Les dépenses liées à l’immeuble s’élèvent à environ 30.000 € en deux ans, englobant expertises, études et échafaudage. Elle travaille seule dans la boutique et indique que sans le soutien de sa famille, sa situation serait précaire.
Un immeuble étayé, une façade toujours en attente
La dégradation d’un balcon avait conduit à une mise en sécurité demandée par la Ville. Cependant, le début des travaux, initialement prévu pour janvier 2025, n’a pas eu lieu. Jessica Lulli évoque un début de chantier possible dans deux ou trois ans.
Hélène Michot, adjointe au maire de Rouen, confirme que la responsabilité des travaux incombe à la copropriété. La municipalité ne connaît pas les raisons du retard et souligne qu’elle n’est pas responsable des travaux.

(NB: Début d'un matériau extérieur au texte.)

(** C7. Remote candidates are never applied before the remote description, and they are
    applied in the order received, each once: what has been applied is a prefix of what
    was taken up, the rest waits in a buffer of at most 256, and the buffer is empty once
    the description is there. *)
Theorem candidates_in_order s0 s :
  initial s0 -> sreach cfg s0 s ->
  let t := summary (trace s) in
  t_early t = false /\ t_applied t `prefix_of` t_received t /\
  (pc s = PcLoop ->
   t_received t = t_applied t ++ pendingCands s /\ zlen (pendingCands s) <= maxPendingCandidates /\
   (remote_set s = true -> pendingCands s = [])).
Proof.
  intros Hi0 Hr t. pose proof (reach_common _ _ Hi0 Hr) as Hc.
  split; [apply Hc|]. split; [apply Hc|]. intros Hpc.
  pose proof (sreach_inv cfg _ _ Hi0 Hr) as Hi. unfold inv in Hi. rewrite Hpc in Hi.
  destruct Hi as [Hco (p & Hp & _ & Hpp) _ _ _ _].
  split; [apply Hco|]. split; [apply Hco|]. unfold remote_set. by rewrite Hp.
Qed.

(** C20. Recovery is disciplined. Since the last answer or recovery a session has made at
    most [MaxAttempts] restarts; each request increments the generation in force and
    each restart it accepts raises it, so that a repeated or late restart is dropped
    without any effect; and an answerer only accepts, its generations increasing. *)
Theorem restart_discipline s0 s :
  initial s0 -> sreach cfg s0 s ->
  let t := summary (trace s) in
  0 <= t_since t <= Z.max 0 (MaxAttempts (Reconnect cfg)) /\ gens_ok 0 (t_gens t) /\
  (s_role s = roleAnswerer ->
   Forall (fun g => fst g = false) (t_gens t) /\ StronglySorted Z.lt (snd <$> t_gens t)) /\
  (forall sig body, decodeRestart (Payload sig) = Ok body -> rp_Generation body <= generation s ->
   onRestartSignal cfg sig s =
   (None, s <| trace ::= (fun l => l ++ [LMetric (Count metricProtocolFailures 1 [labelScope "routing"])]) |>)).
Proof.
  intros Hi0 Hr t. pose proof (reach_common _ _ Hi0 Hr) as Hc.
  split; [apply Hc|]. split; [apply Hc|]. split.
  - intros Hrole. split; [by apply Hc|]. eapply accepted_sorted; [apply Hc|by apply Hc].
  - intros sig body Hb Hg. unfold onRestartSignal. rewrite Hb. simpl.
    unfold mbind, state_m_bind, get_s. simpl. by rewrite (proj2 (Z.leb_le _ _) Hg).
Qed.

(** C6. Whatever happens, a session creates at most one peer connection, closes it at most
    once, ends its stream at most once, leaves the endpoint's table at most once and
    gives its backlog slot away (to the listener or back) at most once; and once the
    goroutine has ended each of these has happened exactly as often as it was due, every
    timer is stopped and the mailbox is closed. *)
Theorem teardown_releases_once s0 s :
  initial s0 -> sreach cfg s0 s ->
  let t := summary (trace s) in
  ((t_new t <= 1)%nat /\ (t_closed t <= t_new t)%nat /\ (t_ends t <= 1)%nat /\
   (t_removed t <= 1)%nat /\
   (t_released t + t_enq t <= b2n (bool_decide (s_role s = roleAnswerer)))%nat) /\
  (pc s = PcDone ->
   t_closed t = t_new t /\ t_ends t = b2n (bool_decide (is_Some (stream s))) /\ t_removed t = 1%nat /\
   (t_released t + t_enq t = b2n (bool_decide (s_role s = roleAnswerer)))%nat /\
   releaseSlot s = false /\ quiet s /\ finished s = true).
Proof.
  intros Hi0 Hr t. pose proof (reach_common _ _ Hi0 Hr) as Hc. split.
  - split_and!; apply Hc.
  - intros Hpc. pose proof (sreach_inv cfg _ _ Hi0 Hr) as Hi. unfold inv in Hi. rewrite Hpc in Hi.
    split_and!; apply Hi.
Qed.

(** C19. A [Dial] is answered exactly once: an offering session delivers at most one result,
    and has delivered one, a connection or an error, by the time it has ended; an
    answering session never does. *)
Theorem dial_answered_once s0 s :
  initial s0 -> sreach cfg s0 s ->
  let rs := t_results (summary (trace s)) in
  (s_role s = roleAnswerer -> rs = []) /\ (length rs <= 1)%nat /\
  (s_role s = roleOfferer -> pc s = PcDone -> exists r, rs = [r]).
Proof.
  intros Hi0 Hr rs. pose proof (cm_results _ (reach_common _ _ Hi0 Hr)) as Hc. split_and!.
  - intros Hrole. rewrite Hrole, bool_decide_eq_false_2 in Hc by done.
    apply length_zero_iff_nil. unfold rs. cbn [b2n] in Hc. lia.
  - etransitivity; [exact Hc|apply b2n_le].
  - intros Hrole Hpc. pose proof (sreach_inv cfg _ _ Hi0 Hr) as Hi. unfold inv in Hi. rewrite Hpc in Hi.
    pose proof (en_results _ _ Hi) as Hres. by rewrite Hrole in Hres.
Qed.

(** Some case of the loop will be ready, whatever the others do. *)
Definition waits_bounded s : Prop :=
  match state s with
  | StateSignaling | StateConnecting =>
    forall e, env_now (ep s) + DialTimeout cfg <= env_now e ->
    exists s', session_step cfg (GoLoop SelNegotiate) (s <| ep := e |>) = Some s' /\
               pc s' = PcTeardown timeout_intent
  | StateRecovering =>
    exists d, recoveryTimer s = Some d /\
    forall e, d <= env_now e -> is_Some (session_step cfg (GoLoop SelRecovery) (s <| ep := e |>))
  | StateConnected =>
    0 < Interval (KeepAlive cfg) ->
    is_Some (keepaliveTimer s) \/ probe s = true \/
    (exists r, SevKeepalive r ∈ mb_items (box s)) \/ mb_overflow (box s) = true
  | _ => False
  end.

Lemma probes_in l : (0 < probes l)%nat -> exists r, SevKeepalive r ∈ l.
Proof.
  induction l as [|ev l IH]; simpl; [lia|]. destruct ev; simpl; intros Hl;
    try (destruct IH as [r Hr]; [lia|]; exists r; by right).
  exists res. by left.
Qed.

(** C5. A session never dereferences nil and never waits forever: at every reachable place
    its goroutine can step, or will be able to. While negotiating, the dial timer is
    armed to end the session with a timeout within [DialTimeout]; while recovering, the
    recovery timer is armed; while connected with keepalive on, a probe is scheduled or
    out or its result (or the overflow that ends the session) is queued; the waits of the
    teardown end by a timer of their own. *)
Theorem session_never_stalls s0 s :
  initial s0 -> sreach cfg s0 s ->
  panicked s = false /\
  match pc s with
  | PcStart _ => is_Some (session_step cfg GoStart s)
  | PcLoop => waits_bounded s
  | PcTeardown _ => once_busy s = false -> forall cw, is_Some (session_step cfg (GoTeardown cw) s)
  | PcAwait _ => is_Some (session_step cfg (GoAwait AwaitTimeout) s)
  | PcDone => finished s = true
  end.
Proof.
  intros Hi0 Hr. split; [apply (reach_common _ _ Hi0 Hr)|].
  pose proof (sreach_inv cfg _ _ Hi0 Hr) as Hi. unfold inv in Hi.
  destruct (pc s) eqn:Epc; simpl; rewrite ?Epc; try done; [|by intros ->|apply Hi].
  destruct Hi as [_ _ Hph [Hb1 Hb2] _ _]. unfold waits_bounded, phase in *.
  destruct (state s) eqn:Est; try done.
  1,2: destruct Hph as (_ & _ & _ & d & Hd & Hle); intros e He; simpl; rewrite Epc; simpl;
    unfold due; simpl; rewrite Hd, (proj2 (Z.leb_le _ _)) by lia;
    eexists; split; [reflexivity|]; unfold loop_body, mbind, state_m_bind, modify, get_s; simpl;
    by rewrite Est.
  - destruct Hph as (_ & _ & _ & Hk). intros Hi. destruct (Hk Hi) as [?|Hp]; [by left|right].
    destruct (Hb2 Hp) as [Hn|?]; [|by right; right]. destruct (probe s) eqn:Epr; [by left|right; left].
    apply probes_in. simpl in Hn. lia.
  - destruct Hph as (_ & _ & _ & [d Hd]). exists d. split; [done|]. intros e He. simpl. rewrite Epc. simpl.
    unfold due. simpl. by rewrite Hd, (proj2 (Z.leb_le _ _)) by lia.
Qed.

Le 30 septembre comme horizon
Le retrait de l’échafaudage est prévu pour le 30 septembre 2026. Un filet transparent pourrait être installé pour prévenir les chutes, permettant aux commerces de redevenir visibles depuis la rue. Jessica Lulli attend cette date avec espoir, espérant que cela lui permettra de redynamiser son activité avant la période des fêtes.
En attendant, la librairie continue de préparer sa fin d’année, avec des décorations d’Halloween en projet, dans l’espoir de retrouver une visibilité perdue.